日清食品グループは、創業者精神の一つである「食為聖職」(食の仕事は聖職であり、人々の健康と世界の平和に貢献していかなければならない) のもと、当社グループの事業活動が影響を及ぼすすべての人の権利を尊重します。2018年4月には「日清食品グループ人権方針」を策定するとともに、「日清食品グループ倫理規程」の行動規範を改訂しました。「国際的に認められた人権の保護基準を支持するとともに、すべての人の基本的人権を尊重し、個人の尊厳を傷つける行為は行わない」ことを新たに定めました。

日清食品グループ人権方針

体制

日清食品ホールディングス 代表取締役社長・CEOを委員長とする「サステナビリティ委員会」の傘下に「人権ワーキンググループ」を設置し、人権に配慮した事業活動を推進しています。

経営層への報告体制

人権デューデリジェンスの実施

日清食品グループでは、人権に配慮した事業活動を推進するため、人権デューデリジェンスを実施しています。国連が策定した「ビジネスと人権に関する指導原則」の手順に従い、「人権への負の影響評価および課題の特定」「適切な措置の実施」「モニタリング・追跡評価」「情報開示」に取り組んでいます。
2019年度には、「人権への負の影響評価および課題の特定」のため、「人権リスクアセスメント」(事業活動が人権に及ぼす潜在的なリスク評価) を実施しました。その結果、当社グループが優先的に取り組むべき人権テーマとして、「国内のグループ会社で働く外国人労働者の職場環境の把握」と「アジア地域におけるサプライチェーンマネジメント体制の強化」を特定しました。

「人権リスクアセスメント」の手順

ステップ1
当社グループが事業を行うすべての国・地域の自社従業員、女性、子ども、移民労働者、地域コミュニティ等を対象に、強制労働、児童労働、差別、人身取引、森林破壊、大気・水質など環境汚染による人権リスクを調査し、潜在的な人権課題を幅広く抽出しました。
ステップ2
抽出したテーマに関連する部署 (日清食品ホールディングスの資材部、人事部、コンプライアンス委員会、経営企画部、広報部) に外部有識者を交えたワークショップを開催し、ヒアリングや討議を通じて社会に及ぼす影響度を評価しました。
ステップ3
ステップ2の結果、優先的に取り組む人権テーマとして、「国内のグループ会社で働く外国人労働者の職場環境の把握」と「アジア地域におけるサプライチェーンマネジメント体制の強化」を特定しました。

取り組み

特定した人権リスクと取り組み状況

1. 国内のグループ会社で働く外国人労働者の職場環境の把握

外国人労働者の職場環境を把握するため、第三者機関※1の協力のもと、製造工場の外国人労働者に匿名アンケート調査を実施しました (実施時期:2020年6月、2021年2月、2022年2月、計9工場、229名) ※2。
調査の結果、移民労働者に関する国際規範「ダッカ原則」※3に違反する重大な事案は確認されませんでした。
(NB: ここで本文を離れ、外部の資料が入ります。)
(* ===== verification/ClientDimension.v ===== *)
(** * Which client sent a request

    [api/v1/client-dimension.ts]: the label a request is metered under.  The bytes of a
    header reach the program as Latin-1, so a value's units are below 256. *)

From S2P Require Import Prelude JsString.

Inductive GenerationClient :=
| vscode_chat | cline | roo | continue_ | cursor | claude_code | openai_python | openai_node | litellm | langchain
| curl | other.

#[global] Instance client_eq_dec : EqDecision GenerationClient.
Proof. solve_decision. Defined.

Definition GENERATION_CLIENTS : list GenerationClient :=
  [vscode_chat; cline; roo; continue_; cursor; claude_code; openai_python; openai_node; litellm; langchain; curl; other].

(** [string | string[]] *)
Inductive HeaderValue := One (s : jstr) | Many (l : list jstr).

(** The request's headers by lower-case name. *)
Definition HeaderBag := jstr -> option HeaderValue.

Definition PRODUCT_HEADERS : list jstr := ["user-agent"; "x-onbehalf-extension-id"].

Definition CALLER_TITLE_HEADER : jstr := "x-title".

Definition MAX_HEADER_LENGTH : Z := 200.

(** The first row that matches wins. *)
Definition CLIENT_TABLE : list (jstr * GenerationClient) :=
  [("copilotchat" : jstr, vscode_chat); ("roocode" : jstr, roo); ("cline" : jstr, cline); ("continue/" : jstr, continue_);
   ("cursor/" : jstr, cursor); ("claudecli/" : jstr, claude_code); ("claudecode/" : jstr, claude_code);
   ("langchain" : jstr, langchain); ("litellm" : jstr, litellm); ("openai/python" : jstr, openai_python);
   ("openai/js" : jstr, openai_node); ("curl/" : jstr, curl)].

(** [toLowerCase] below 256: ASCII letters and the accented capitals. *)
Definition lower_latin1 (c : N) : N :=
  if is_upper c || (192 <=? c)%N && (c <=? 222)%N && negb (c =? 215)%N then (c + 32)%N else c.

Definition separator (c : N) : bool := (c =? 45)%N || (c =? 95)%N || is_space c.

Definition normalise (value : jstr) : jstr :=
  Js (List.filter (fun c => negb (separator c)) (map lower_latin1 (units value))).

Definition headerValue (headers : option HeaderBag) (name : jstr) : jstr :=
  match headers ≫= (fun h => h name) with
  | Some (One s) | Some (Many (s :: _)) => normalise (jtake MAX_HEADER_LENGTH s)
  | Some (Many []) | None => Js []
  end.

Fixpoint first_client (product title : jstr) (table : list (jstr * GenerationClient)) : GenerationClient :=
  match table with
  | [] => other
  | (needle, client) :: rest =>
      if jincludes product needle || jeqb title needle then client else first_client product title rest
  end.

Definition clientOf (headers : option HeaderBag) : GenerationClient :=
  let product := jjoin "|" (map (headerValue headers) PRODUCT_HEADERS) in
  first_client product (headerValue headers CALLER_TITLE_HEADER) CLIENT_TABLE.

(** ** Lemmas *)

Lemma index_of_includes p s : (exists i, index_of p s = Some i) <-> exists a b, s = a ++ p ++ b.
Proof.
  split.
  - intros [i Hi]. revert i Hi; induction s as [|c s IH]; intros i; cbn [index_of].
    + destruct (prefixb p []) eqn:E; [|done]. intros _. apply prefixb_spec in E as [r E]. exists [], r. done.
    + destruct (prefixb p (c :: s)) eqn:E; [intros _; apply prefixb_spec in E as [r E]; by exists [], r|].
      destruct (index_of p s) as [j|]; [|done]. intros _. destruct (IH j eq_refl) as (a & b & ->). by exists (c :: a), b.
  - intros (a & b & ->). induction a as [|c a [i IH]].
    + assert (prefixb p (p ++ b) = true) as H by (apply prefixb_spec; by exists b).
      exists O. destruct (p ++ b) eqn:E; cbn [app index_of]; by rewrite E, H || rewrite H.
    + cbn [app index_of]. destruct (prefixb p _); [by exists O|]. rewrite IH. by eexists.
Qed.

Lemma jincludes_spec s p : jincludes s p = true <-> exists a b, units s = a ++ units p ++ b.
Proof.
  rewrite <- index_of_includes. unfold jincludes. destruct (index_of _ _) as [i|]; split; try done; [by eexists|].
  by intros [? ?].
Qed.

(** A text without the separator occurs in a joined pair when it occurs in a part. *)
Lemma includes_joined c a b p : c ∉ units p ->
  jincludes (a +++ Js [c] +++ b) p = jincludes a p || jincludes b p.
Proof.
  intros Hc. apply eq_true_iff_eq. rewrite orb_true_iff, !jincludes_spec. cbn [units japp app]. split.
  - intros (x & y & E). apply app_eq_app in E as [l [[E1 E2]|[E1 E2]]].
    + apply app_eq_app in E2 as [k [[E3 E4]|[E3 E4]]]; [|left; exists x, k; by rewrite E1, E3].
      destruct k as [|e k]; [left; exists x, []; by rewrite E1, E3, !app_nil_r|]. injection E4 as -> _.
      destruct Hc. rewrite E3. apply elem_of_app. right. left.
    + destruct l as [|d l]; [|injection E2 as <- E2; right; by exists l, y].
      destruct (units p) as [|d p']; [by left; exists [], (units a)|]. injection E2 as <- _. destruct Hc. left.
  - intros [(x & y & ->)|(x & y & ->)].
    + exists x, (y ++ c :: units b). by rewrite <- !app_assoc.
    + exists (units a ++ c :: x), y. by rewrite <- !app_assoc.
Qed.

(** A label is the first row of the table that one product header contains or that
    the caller's title is; the joined value can never match across two headers; and
    [other] means that no row does. *)
Theorem client_is_first_row headers :
  let agent := headerValue headers "user-agent" in
  let extension := headerValue headers "x-onbehalf-extension-id" in
  let title := headerValue headers CALLER_TITLE_HEADER in
  let matches (needle : jstr) := jincludes agent needle || jincludes extension needle || jeqb title needle in
  clientOf headers = match find_first (fun row => matches (fst row)) CLIENT_TABLE with Some row => snd row | None => other end /\
  (clientOf headers = other -> forall needle client, (needle, client) ∈ CLIENT_TABLE -> matches needle = false).
Proof.
  cbv zeta. set (agent := headerValue headers "user-agent"). set (extension := headerValue headers "x-onbehalf-extension-id").
  set (title := headerValue headers CALLER_TITLE_HEADER).
  assert (clientOf headers = first_client (agent +++ Js [124%N] +++ extension) title CLIENT_TABLE) as -> by done.
  assert (Forall (fun row => 124%N ∉ units (fst row) /\ snd row <> other) CLIENT_TABLE) as Hall.
  { apply (bool_decide_unpack _). vm_compute. exact I. }
  induction CLIENT_TABLE as [|[needle client] table IH]; [split; [done|intros _ ? ? H; by apply elem_of_nil in H]|].
  apply Forall_cons in Hall as [[Hs Hne] Hall]. cbn [fst snd] in *. specialize (IH Hall) as [IH1 IH2].
  cbn [first_client find_first List.find fst snd]. rewrite includes_joined by done.
  destruct (jincludes agent needle || jincludes extension needle || jeqb title needle) eqn:E.
  - split; [done|]. intros ->. done.
  - split; [exact IH1|]. intros Ho n c [[= -> ->]|Hin]%elem_of_cons; [done|]. by apply (IH2 Ho n c).
Qed.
しかし、言語や文化の違いなどにより、外国人労働者が疎外感を抱く事案が見受けられ、人権に負の影響を与える可能性と人権リスクの低減および予防に向けた対策の必要性を再認識しました。
今後も、外国人労働者に重要情報を明示するため、入社時に契約書の読み合わせをしたり、給与明細書の各項目をわかりやすく表示したりするといった対応策を講じていきます。
また、外国人労働者が意見を伝えやすくするため、勤務先の相談窓口や内部通報窓口、匿名および母国語で投函が可能な意見箱を設置するとともに、その存在を定期的に周知し、活用を促しています。今後も、外国人労働者が相談しやすく、コミュニケーションを取りやすい仕組みづくりと、働きがいのある職場環境の整備に努めていきます。
なお、日清食品ホールディングスは、外国人労働者の抱える労働・社会問題の解決を目指す「責任ある外国人労働者受入れプラットフォーム」※4へ2021年1月に加盟しました。また、「国民生活産業・消費者団体連合会」※5が定める「外国人の受入れに関する基本指針」に2022年から賛同しています。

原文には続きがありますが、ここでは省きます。